2. Direkte und übertragene Bedeutung
Man unterscheidet direkte Bedeutung und übertragene Bedeutung.
Direkte Wortbedeutung entsteht bei der primären Nomination bestimmter Erscheinungen und Gegenstände der objektiven Realität. Vgl. das Adjektiv „schwarz" als Farbbezeichnung „von der dunkelsten Farbe, die alle Lichtstrahlen absorbiert, kein Licht reflektiert", z.B. schwarze Schuhe, schwarzes Kleid, eine Trauerkarte mit schwarzem Rand. Die parallelen Termini für diese Bedeutung sind: wörtliche, eigentliche, nominative Bedeutung.
Übertragene Bedeutung entsteht bei der sekundären Nomination. Die Benennung vollzieht sich in diesem Fall nicht mit den Mitteln der konkret sinnlichen Beobachtung, sondern auf Grund eines qualitativ höheren Abstraktionsvorganges, wobei das Konkretsinnliche der eigentlichen oder direkten Bedeutung des Wortes zu einer neuen Bezeichnungsfunktion führt.
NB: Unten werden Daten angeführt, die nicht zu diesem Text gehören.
(** The manifest is free or left by a run of the same shipment. *)
Definition manifest_leftover (w : W) : Prop :=
  objects w !! "manifest.json" = None \/ objects w !! "manifest.json" = Some (json_indent shipped_manifest).

Lemma N_pos : 0 < N.
Proof. rewrite HN. dlia. Qed.

Lemma manifest_valid : validateShippingManifest shipped_manifest = true.
Proof.
  unfold validateShippingManifest. change (manifest_spec shipped_manifest) with (manifest_spec (newShippingManifest spec (piece_refs 0 N))).
  replace (manifest_spec _) with spec by (by destruct spec). rewrite Hvalid.
  change (smObjects shipped_manifest) with (piece_refs 0 N). pose proof N_pos.
  rewrite zlen_piece_refs by lia. change (smExpectedObjects shipped_manifest) with (ssExpectedObjects spec).
  rewrite Hobjects, Z.eqb_refl. change (smCreatedAt shipped_manifest) with (ssCreatedAt spec).
  by rewrite (proj2 (Z.eqb_neq _ _) Hcreated).
Qed.

Lemma manifest_digest : shippingManifestDigest sha256 json_manifest shipped_manifest = smManifestDigest shipped_manifest.
Proof. reflexivity. Qed.

Lemma verify_shipped w : stored w 0 N -> objects w !! "manifest.json" = Some (json_indent shipped_manifest) ->
  exists w', VerifyShippingTarget sha256 json_manifest json_parse target shipped_manifest w = (w', Ok receipt) /\ same w w'.
Proof.
  intros Hst Hm. unfold VerifyShippingTarget. rewrite (proj2 (String.eqb_neq _ _) Hidentity), manifest_valid.
  rewrite manifest_digest, String.eqb_refl. cbn [negb]. pose proof N_pos.
  destruct (verify_pieces (Z.to_nat N) 0 w) as (w1 & Hv & Hs1); [lia|lia|by rewrite Z2Nat.id by lia|].
  rewrite Z2Nat.id, Z.add_0_l in Hv by lia. rewrite (boundary_end snapshot chunk N Hchunk HN) in Hv.
  change (smObjects shipped_manifest) with (piece_refs 0 N).
  change (smExpectedBytes shipped_manifest) with (ssExpectedBytes spec). rewrite Hbytes.
  replace (boundary 0) with 0 in Hv by (unfold boundary_of; lia).
  erewrite bind_act_run by exact Hv. rewrite Z.eqb_refl. cbn [negb].
  destruct (get_law w1 "manifest.json" (json_indent shipped_manifest) "") as (w2 & Hg & Hs2);
    [by destruct Hs1 as [-> _]|by left|].
  erewrite bind_act_run by (rewrite Hg; reflexivity). rewrite Hjson, manifest_digest, !String.eqb_refl.
  exists w2. split; [done|by etrans].
Qed.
So entsteht auf Grund der konkret sinnlichen Farbbezeichnung „schwarz" eine Reihe von abgeleiteten Bedeutungen zur Bezeichnung für abstrakte Begriffe wie
(a) „düster, unheilvoll", z.B. schwarze Gedanken;
(b) „boshaft", „niederträchtig", z.B. eine schwarze Tat, schwarze Pläne;
(c) „illegal", z.B. etwas schwarz kaufen.
Der parallele Terminus zur übertragenen Bedeutung ist uneigentliche Bedeutung.
Den Kern eines polysemen Wortes bildet die direkte Bedeutung. Sie wird als Hauptbedeutung bezeichnet. Diese Bedeutung taucht auch bei isolierter Nennung des Wortes im Bewusstsein der meisten Angehörigen der Sprachgemeinschaft zuerst auf.
Die abgeleiteten Bedeutungen, das sind nominativ abgeleitete und übertragene, heißen Nebenbedeutungen.
Ein mehrdeutiges Wort z. B. das Wort Haus
1. Hauptbedeutung: ,Bauwerk' — ein neues Haus, ein mehrstöckiges Haus, vgl. auch Hochhaus, Wohnhaus;
2. abgeleitete Bedeutungen: 1) .Heim': nach Hause, zu Hause, vgl. auch Elternhaus; 2) , Haushalt', , Familie': der Herr des Hauses, die Frau des Hauses, das Haus führen; 3) ,Anstalt', .Klub', ,Hotel': das Haus der Jungen Pioniere, das Haas der Solidarität; vgl. auch Krankenhaus, Kulturhaus; 4) .Volksvertretung': Zwei neue Gesetze wurden vom Hohen Haus beschlossen, vgl. auch Oberhaus, Unterhaus.
Vgl. das Bedeutungsgefüge des Adjektivs „blau":
grün
1) Hauptbedeutung ,von grüner Farbe', z. B. grünes Gras, grüne Wiesen, grünes Laub, grüne Wolle, Seide, grünes Kleid;
2) abgeleitete Bedeutungen
a) ,unreif', z. B. grünes Obst, grüne Äpfel, Pflaumen;
b) umg. übertr. ,unerfahren': Er ist noch ganz grün; ein grüner Junge;
c) ,frisch (saftig)' als Antonym zu getrocknet, geräuchert, eingesalzen, z. B. grüne Erbsen2, grünes Holz, grüne Heringe.
3) phraseologisch gebundene Bedeutungen
a) ,gewogen': jemandem nicht grün sein;
b) ,linke (Seite)', z. B. grüne Seite, an jemandes grüner Seite gehen.
Die Mehrdeutigkeit des Wortes stört die Menschen beim Prozess des Redens nicht, denn in jedem Kontext wird die Bedeutung des Wortes näher bestimmt. Der Kontext hebt die Mehrdeutigkeit des Wortes auf.
Die Sememe lassen sich voneinander abgrenzen, wenn sie in unterschiedlichen Distributionen auftreten.